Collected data

=====

(* ===== verification/Prelude.v ===== *)
(** * telerss: a verification development of the subscription update pipeline

    telerss ([src/src]) is a Telegram bot on Cloudflare Workers that keeps
    users' RSS subscriptions fresh.  A scheduled run ([index.ts] ->
    [Bot.fetchAll] in [bot.ts]) pages through the users of the KV store
    ([UserStore] in [store.ts]); for each user, [updateUserSubscriptions]
    starts one async task per subscription, each calling
    [fetchSubscriptionUpdates] ([updater.ts]), which consults a
    module-level feed cache, fetches the feed conditionally, parses it with
    [parseRSS] ([rss.ts]) and diffs it against the subscription's watermark
    with [getNewPosts]; new posts are sent to the chat, then the user's
    subscriptions are merged back and the user is written once.

    ** Files, in dependency order

    - [Prelude.v] (this file): the [result] type of code that may throw,
      JS truthiness and JS objects as association lists ([js_get],
      [js_set]), the [telerss] hint database, shared list lemmas.
    - [StableSort.v]: [sortDesc], a stable sort by descending key standing
      for [posts.sort((a, b) => b.pubDate - a.pubDate)]; the lemma that a
      stable descending sort is unique ([StableSortDesc_sortDesc]) is what
      justifies one definition for the engine's sort.
    - [Model.v]: the records of [model.ts] and [defaultSettings].
    - [Rss.v]: [parseRSS] over an explicit DOM ([Node]): descendant search
      ([getElementsByTagName]), [textContent], the item and channel objects
      built by [obj[tag] = text].
    - [Updater.v]: the feed cache ([UState], a [gmap] from URL), the fetcher
      [fetchSubscriptionUpdates] cut at its [await]s into [startFetch],
      [onResponse], [onBody], [applyFeed], and the differ [getNewPosts].  The
      DOM parser of [@xmldom/xmldom] and [Date]'s parser are the type class
      [Platform]; the network is an argument [Network]; [Date.now()] is a
      time argument.
    - [Store.v]: [UserStore] over a [gmap] from key to user, every method as
      a function with its thrown errors as [Err], the merge-back
      [updateSubscriptions].
    - [Fanout.v]: [updateUserSubscriptions] with the two JS effects that
      matter: subscription objects shared between the user and the tasks (a
      heap of objects and users holding references), and the interleaving of
      the tasks at their [await]s (the step relation [step] over
      configurations of tasks sharing the cache and the heap).
    - [Listing.v]: [UserStore.listIds]: [String.split], [parseInt] as the
      engine reads it, the KV listing service as the class [KVListing] with
      its laws [KVListingLaws] (pages of keys with a cursor), and a paged
      implementation [PagedKV] that discharges them.
    - [Sweep.v]: [Bot.fetchAll]: the cursor loop over pages and, inside a
      page, the [Promise.all] over users, as the step relation [pstep] on
      pages whose users are waiting for [get], running their fan-out
      ([Fanout.step]), missing, or written.
    - [Bot.v]: the command layer of [bot.ts]: [Command]'s regular
      expression as a backtracking matcher ([execCommandRegex]), the
      handlers [subscribe], [unsubscribe], [list], [help], [fetch] in a
      state-and-error monad [M] over the store, the Telegram calls made and
      the clock, and [exec] with its [try]/[catch] as the relation [execR]
      ([/fetch] runs the fan-out).
    - [Telegram.v]: [telegram.ts]: each method of [TelegramApi] as the
      HTTP request it makes ([sendMessageUrl], [requestOf],
      [sendRichMessageRequest]) and, as a specification of the receiving
      side, how a URL's query is read (the WHATWG URL parser and the
      form-urlencoded parser: [urlQuery], [formParams]) and how a JSON body
      is read ([stringify] after [JSON.stringify], the reader [readValue]
      with fuel and [parseJson]).
    - [Worker.v]: [index.ts]: the webhook [fetch] as [fetchR] (method, JSON
      body, secret token, then [exec]) and [scheduled].
    - [Render.v]: [render.ts]: [escapeTg], [renderPost] (with [Date]'s
      [toISOString] as the class [DateFormat]), [decodeHtml], [filterTags]
      with the regular expression its template literal really builds, and
      [formatPost]; [tgRead], Telegram's reading of plain and bold
      MarkdownV2 text, states what a rendered message shows.

    ** What the theorems show

    - Differ ([Updater.v], [StableSort.v]): only posts strictly newer than
      the watermark, newest first; after the first fetch the result is
      exactly the stable sort of the new items (a refinement of the spec's
      filter-then-sort); on the first fetch at most 5, the newest.
    - Fetcher ([Updater.v]): cache hits send nothing; 304 changes nothing;
      errors never touch the cache; a successful fetch caches the feed
      stamped with the time and advances the watermark, never backwards when
      the cache is fresh; run one after another, subscriptions sharing a URL
      cause exactly one request and one parse.
    - Fan-out ([Fanout.v]): through the shared objects, every successfully
      fetched subscription is written back, in every schedule of the tasks.
      That a fan-out terminates and can always run to completion holds by
      construction of [step] (each [await] resolves in one step; the lemmas
      [step_terminates] and [run_to_completion] are kept as helpers, not as
      results); the liveness that matters is that of the whole run below.
      In every schedule, a cached feed whose URL no waiting task is
      fetching stays in the cache unchanged ([CacheKept], [star_kept]).
    - Store ([Store.v]): every writing method keeps users under their own
      key with unique subscription URLs; merge-back replaces by URL and is
      idempotent; [addSubscription] fails exactly on a duplicate URL.
    - Parser ([Rss.v]): parsing a printed feed gives back its items and
      title (round trip); a feed whose channel has a [channel] element
      anywhere below it is rejected, since the search is by descendants.
    - Run ([Listing.v], [Sweep.v]): [listIds] reads back the ids of the
      users' keys ([parseInt] of [pretty] is the identity); against any
      listing service obeying [KVListingLaws], a run writes each stored user
      exactly once and every run reaches its end (liveness, by the
      lexicographic measure of a page then of its fan-outs).  [scheduled]
      ([Worker.v]) never clears or refreshes a feed cached before the run:
      the module-level cache outlives every run, in every interleaving
      ([PageKept], [fetchAllFrom_kept]).
    - Commands ([Bot.v]): [new Command(text)] parses every printed command
      back; [exec] answers every error of a handler with one message and
      keeps the effects made before it; [/sub] stores the subscription
      exactly when the feed fetches and parses and the URL is new; [/unsub]
      removes the URL from the user or answers that it is not subscribed;
      [/fetch] changes only the caller's user; every [/start...] message and
      every group command [/word@bot ...] is an unknown command answered
      with the help text ([execCommandRegex_shape]).
    - Telegram client ([Telegram.v]): the query of a [sendMessage] URL is
      read as its chat id, text and options when the text holds no [&],
      [#], [+], [%], tab or newline; every JSON value reads back from its
      [JSON.stringify] form, so the posts and the registered commands
      arrive exactly ([readValue_stringify], [parseJson_stringify]); the
      body of [registerCommands] is typed by [conforms] against a [Schema].
    - Worker ([Worker.v]): a request without the secret token has no
      effect.  Rendering ([Render.v]): Telegram reads a rendered post as
      the code writes it, feed title and post title in bold, then the link
      and the date; the comment of [render.ts] documents another format
      ([{feedTitle} - {post.title}], not bold), recorded as a divergence.
    - Differ, again ([Updater.v]): a post dated after the fetch that
      delivered it is delivered again by every later update from a feed
      that still lists it, because the watermark is the fetch time.
    - Findings, proved on concrete inputs: concurrent tasks for one URL can
      both fetch and parse it; the merge-back's posts filter has no effect;
      a channel child named [items] breaks parsing; deleting all
      subscriptions of an unknown user creates a record; [/start] is never
      dispatched; [/unsub] in one chat
      removes a subscription made in another; the "Invalid RSS feed."
      branch is unreachable and errors read "Error: Error: ..."; a post
      without title or link is never rendered; [escapeTg] leaves the
      backslash unescaped, which Telegram rejects; the replies of
      [sendMessage] lose their line breaks and are cut at a [&] or [#] of
      a feed URL; the [\s] of the
      [filterTags] template literal is lost.

    ** Bounds and choices

    Timestamps are [Z] milliseconds: the code only stores [Date.now()] and
    [getTime()] of valid dates, integers below 2^53, so no rounding occurs
    and [b.pubDate - a.pubDate] has the sign of the exact difference.
    [NaN] dates are [None], which no comparison keeps.  No fuel is used: all
    recursion is structural (the regular expressions backtrack through
    continuations over the remaining string), the fan-out terminates by
    the measure [Fanout.measure] and a page of the run by
    [Sweep.pageMeasure]; the cursor loop terminates by the number of pages
    the listing laws give ([kvPages]).  Strings are [String.string] of
    8-bit code units, which is what [escapeTg], the regular expressions and
    [parseInt] look at.  The JSON reader runs on one unit of fuel per
    character of the body, which [Telegram.size_le_length] shows is
    enough.  Test inputs for the witnesses come from
    [Updater.TestPlatform] (dates as day numbers, one feed [F]).

    ** Not modelled

    The responses of the Telegram calls are taken to resolve: the calls
    are outputs of the command layer ([Bot.ApiCall]), whose requests
    [Telegram.v] builds.  Non-ASCII text is read as its bytes: the
    UTF-16 to UTF-8 conversion of [fetch] and of Telegram is left out.
    [fetchUpdates] of [updater.ts], a [Promise.all] of fetches that only
    the tests call, is not modelled.  The XML text parser, [Date] and [Response] are libraries the
    code only calls, given as the classes [Platform] and [DateFormat] and
    the argument [Network].  [settings.ts] holds constants.  The tests
    ([*.test.ts]) are not modelled; their cases are among the witnesses.
*)

From stdpp Require Import base list strings gmap.
From Stdlib Require Import ZArith Ascii.

Declare Scope telerss_scope.
Delimit Scope telerss_scope with tr.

=====

TASK DIRECTIONS :: Extract every line above containing the word "service".

TASK SOLUTION ::
      engine reads it, the KV listing service as the class [KVListing] with
      listing service obeying [KVListingLaws], a run writes each stored user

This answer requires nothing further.